Indonesia confirmed its first human deaths from bird flu, saying tests had shown that a man and his two daughters who died this month were suffering from the disease.

"It's confirmed. They died of the conventional bird flu virus which does not transmit from humans to humans," said Health Minister Siti Fadillah Supari.

She said the tests in Hong Kong were based on specimens from the father and one of the daughters, but it could be concluded that all three had died of the deadly H5N1 strain of bird flu.

"We don't distinguish between the three," she said Wednesday.

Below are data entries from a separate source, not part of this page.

(** * news-terminal: the article scraper (src/news_terminal/scraper.py)

    A shallow embedding of [ArticleScraper] and the properties of its
    content-retrieval pipeline: primary scrape, title search on DuckDuckGo's
    HTML endpoint, and the sequential retry over the candidates.

    Python [str] values are lists of Unicode code points.  The network and
    the libraries the scraper calls (requests, BeautifulSoup's parsers,
    urllib.parse) are gathered in a record [World]; a network call is
    answered from the history of the requests made so far, so that two calls
    on one URL may differ, and every request is logged. *)

From Stdlib Require Import String Ascii.
From Stdlib Require Import List NArith ZArith Bool Lia Arith.
Import ListNotations.

Local Open Scope list_scope.

(** ** Python strings *)

Module PyStr.

(** A character is a code point; a [str] is a sequence of them. *)
Definition char := N.
Definition pystr := list char.

(** An ASCII literal of this file as a Python string. *)
Definition str (s : string) : pystr :=
  map N_of_ascii (list_ascii_of_string s).

Definition eqb (a b : pystr) : bool :=
  if list_eq_dec N.eq_dec a b then true else false.

(** [s.startswith(p)] *)
Fixpoint startswith (p s : pystr) : bool :=
  match p, s with
  | [], _ => true
  | _ :: _, [] => false
  | a :: p', b :: s' => N.eqb a b && startswith p' s'
  end.

(** [p in s] *)
Fixpoint contains (p s : pystr) : bool :=
  startswith p s ||
  match s with
  | [] => false
  | _ :: s' => contains p s'
  end.

(** [s.replace(old, new)] for a non-empty [old]: the occurrences are
    replaced from the left, without overlap.  [skip] counts the characters
    of the occurrence just replaced that are still to be passed. *)
Fixpoint replace_from (skip : nat) (old new s : pystr) : pystr :=
  match s with
  | [] => []
  | c :: s' =>
      match skip with
      | S k => replace_from k old new s'
      | O =>
          if startswith old s
          then new ++ replace_from (length old - 1) old new s'
          else c :: replace_from 0 old new s'
      end
  end.

Definition replace (old new s : pystr) : pystr := replace_from 0 old new s.

(** [sep.join(parts)] *)
Fixpoint join (sep : pystr) (parts : list pystr) : pystr :=
  match parts with
  | [] => []
  | [p] => p
  | p :: rest => p ++ sep ++ join sep rest
  end.

(** Truth value of a string: non-empty. *)
Definition truthy (s : pystr) : bool :=
  match s with [] => false | _ => true end.

(** ASCII part of the character tables of CPython. *)
Definition is_ascii (c : char) : bool := (c <? 128)%N.

Definition ascii_isalnum (c : char) : bool :=
  ((48 <=? c) && (c <=? 57) || (65 <=? c) && (c <=? 90)
   || (97 <=? c) && (c <=? 122))%N.

(** [_Py_ascii_whitespace]: TAB, LF, VT, FF, CR, FS, GS, RS, US, SPACE. *)
Definition ascii_isspace (c : char) : bool :=
  ((9 <=? c) && (c <=? 13) || (28 <=? c) && (c <=? 31) || (c =? 32))%N.

Definition ascii_lower (c : char) : char :=
  if ((65 <=? c) && (c <=? 90))%N then (c + 32)%N else c.

Definition underscore : char := 95%N.
Definition newline : char := 10%N.
Definition ampersand : char := 38%N.

End PyStr.

Import PyStr.

(** ** Exceptions and the outside world *)

(** The exceptions the libraries raise; all of them derive from Python's
    [Exception], which is what every [except Exception] of the scraper
    catches.  (Asynchronous [BaseException]s such as a keyboard interrupt are
    not part of this model.) *)
Inductive exn : Type :=
| RequestException      (* requests: connection error, timeout, invalid URL *)
| HTTPError             (* raise_for_status *)
| ParserError           (* BeautifulSoup / lxml *)
| ValueError            (* urllib.parse *)
| UnicodeError          (* urllib.parse.quote on a lone surrogate *)
| OtherException.

Inductive result (A : Type) : Type :=
| Ok (a : A)
| Raise (e : exn).
Arguments Ok {A} a.
Arguments Raise {A} e.

(** ** The element tree of BeautifulSoup *)

(** An attribute value is a string, or a list of strings for the
    multi-valued attributes ([class], [rel], ...). *)
Inductive attr_value : Type :=
| AStr (s : pystr)
| AList (l : list pystr).

(** A node of the tree: a text string, a string [get_text] leaves out
    (comment, doctype, ...), or a tag with its name, attributes and
    contents. *)
#[warnings="-register-all"]
Inductive node : Type :=
| Text (s : pystr)
| Comment (s : pystr)
| Element (name : pystr) (attrs : list (pystr * attr_value))
          (contents : list node).

(** [requests.Response], as far as the scraper reads it. *)
Record response : Type := mkResponse {
  status_code : Z;
  text : pystr
}.

(** A request the session sent: URL and timeout in seconds. *)
Definition request : Type := (pystr * Z)%type.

She said it was not known when and where the 38-year-old man, Iwan Siswara Rafei, and his two young daughters -- aged one and nine -- had been infected.

But authorities believed the three had contracted the disease at about the same time.

The family's house in Tangerang district, just southwest of Jakarta, is far from areas where there are bird flu outbreaks, she said.

Rafei and his daughters died within days of each other in hospital in the first half of July after suffering from severe pneumonia.

About 300 people who had contact with Rafei have been under observation -- including his wife, another daughter and the family's housemaid -- and they have shown no signs of sickness, Supari said.

Georg Petersen, a representative of the World Health Organisation in Jakarta, said Indonesia's bird flu deaths were not a "big surprise" because the country has had outbreaks of the disease since 2003.

"They may have had contact with chicken droppings," Petersen said.

He said the government should investigate how the three became infected and conduct surveillance to prevent further human infections.

Agriculture Ministry Anton Apriyanto has ordered a cull of poultry and pigs within a radius of three kilometers (two miles) of any bird flu outbreak.

The ministry has confirmed the bird flu virus in pigs in Banten province, just west of Jakarta.

The H5N1 strain of bird flu has so far been mainly transmitted between animals but it has also killed more than 50 people in Southeast Asia since 2003.

Experts fear it could mutate into a highly infectious strain that can be easily transmitted from animals to humans or from humans to humans, unleashing a pandemic that could kill tens of millions of people.

Supari said there was no reported case of human-to-human infection so far and called on people to remain calm.

Last month the health ministry reported the country's first human case of bird flu in a farm worker but the man is healthy and shows no symptoms.

The agriculture ministry said at least 9.5 million fowl had died since bird flu was first officially confirmed in Indonesia early last year.

The government launched a massive vaccination drive following the outbreak but it has been criticized for carrying out only limited culling.

Bird flu has now killed 58 people -- 39 Vietnamese, 12 Thais, four Cambodians and three Indonesians -- since late 2003.